Taylor posted bond and was released in February 1994. On March 18, the judge suspended imposition of sentence on both counts and placed Atlas and Taylor on probation.
The state appealed a third time, and on August 9, 1994, the Court of Appeal acknowledged that the trial court judge believed Taylor and Atlas were “not guilty,” but ruled that the trial judge did not have the discretion to suspend the sentence and impose probation instead.
On May 19, 1995, Atlas and Taylor were each sentenced to 28 years to life. Taylor posted bond and was released on February 10, 1994.
Attorney Verna Wefald then took over the appeal. Before the appeal was argued in the Court of Appeal, she filed a petition for a state writ of habeas corpus in the Los Angeles County Superior Court.
The petition reported the discovery of new evidence that Galvez had testified falsely at trial about her criminal past, and that the prosecution knew it.

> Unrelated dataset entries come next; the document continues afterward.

Example display_addr_v6 :
  display_addr (V6 [0x2001; 0xdb8; 0; 0; 0; 0; 0; 1]%Z 443 0 0) = str "[2001:db8::1]:443".
Proof. reflexivity. Qed.

Example display_addr_mapped :
  display_addr (V6 [0; 0; 0; 0; 0; 65535; 0x7f00; 1]%Z 80 0 0) = str "[::ffff:127.0.0.1]:80".
Proof. reflexivity. Qed.

Lemma display_uint_inj n m :
  (0 <= n <= 65535)%Z -> (0 <= m <= 65535)%Z -> display_uint n = display_uint m -> n = m.
Proof.
  intros Hn Hm E. apply parse_display_u16 in Hn, Hm. congruence.
Qed.

(** Splitting a text at a separator its first part does not contain. *)
Lemma app_sep_inj (c : byte) (a a' b b' : bytes) :
  c ∉ a -> c ∉ a' -> a ++ c :: b = a' ++ c :: b' -> a = a' /\ b = b'.
Proof.
  intros Ha Ha' E. pose proof (split_once_app c a b Ha) as H.
  rewrite E, split_once_app in H by done. by injection H as -> ->.
Qed.

Lemma display_octet_inj (x y : byte) (s t : bytes) :
  display_uint (byte_Z x) ++ x2e :: s = display_uint (byte_Z y) ++ x2e :: t -> x = y /\ s = t.
Proof.
  pose proof (byte_Z_range x). pose proof (byte_Z_range y).
  intros E. apply app_sep_inj in E as [E1 E2];
    [|eapply digits_not_in; [done|apply display_uint_digits; lia]..].
  split; [|done]. apply byte_Z_inj. apply display_uint_inj; [lia|lia|done].
Qed.

(** The text of an IPv4 socket address determines it. *)
Lemma display_addr_v4_inj a b c d p a' b' c' d' p' :
  (0 <= p <= 65535)%Z -> (0 <= p' <= 65535)%Z ->
  display_addr (V4 a b c d p) = display_addr (V4 a' b' c' d' p') ->
  V4 a b c d p = V4 a' b' c' d' p'.
Proof.
  intros Hp Hp' E. unfold display_addr, display_v4 in E. rewrite <-!app_assoc in E.
  cbn [app] in E. rewrite <-!app_assoc in E. cbn [app] in E. rewrite <-!app_assoc in E.
  cbn [app] in E.
  apply display_octet_inj in E as [-> E]. apply display_octet_inj in E as [-> E].
  apply display_octet_inj in E as [-> E].
  pose proof (byte_Z_range d). pose proof (byte_Z_range d').
  apply app_sep_inj in E as [E1 E2];
    [|eapply digits_not_in; [done|apply display_uint_digits; lia]..].
  apply display_uint_inj in E1; [|lia|lia]. apply byte_Z_inj in E1 as ->.
  apply display_uint_inj in E2 as ->; done.
Qed.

During the trial, Galvez said she had never been convicted of a felony, but that she was on probation. When the defense sought to question her further, the prosecution interjected that the probation was for a juvenile case. As a result, the trial judge barred further cross-examination.
The petition, however, included copies of official records that showed that Galvez pled guilty to felony robbery in 1988 and was placed on probation, and that in May 1989 she was found to have violated her probation and was ordered jailed for 90 days.
The petition further claimed that in 1990 – when the defendants filed their first motion for new trial, arguing that the defense was unfairly prohibited from probing Galvez on the matter – the prosecution stated that “there is no evidence that Laura Galvez had any felony convictions.”
In 1998, Los Angeles County Superior Court Judge Thomas Peterson granted the petition and ordered a new trial. The prosecution then dismissed the charges against both defendants.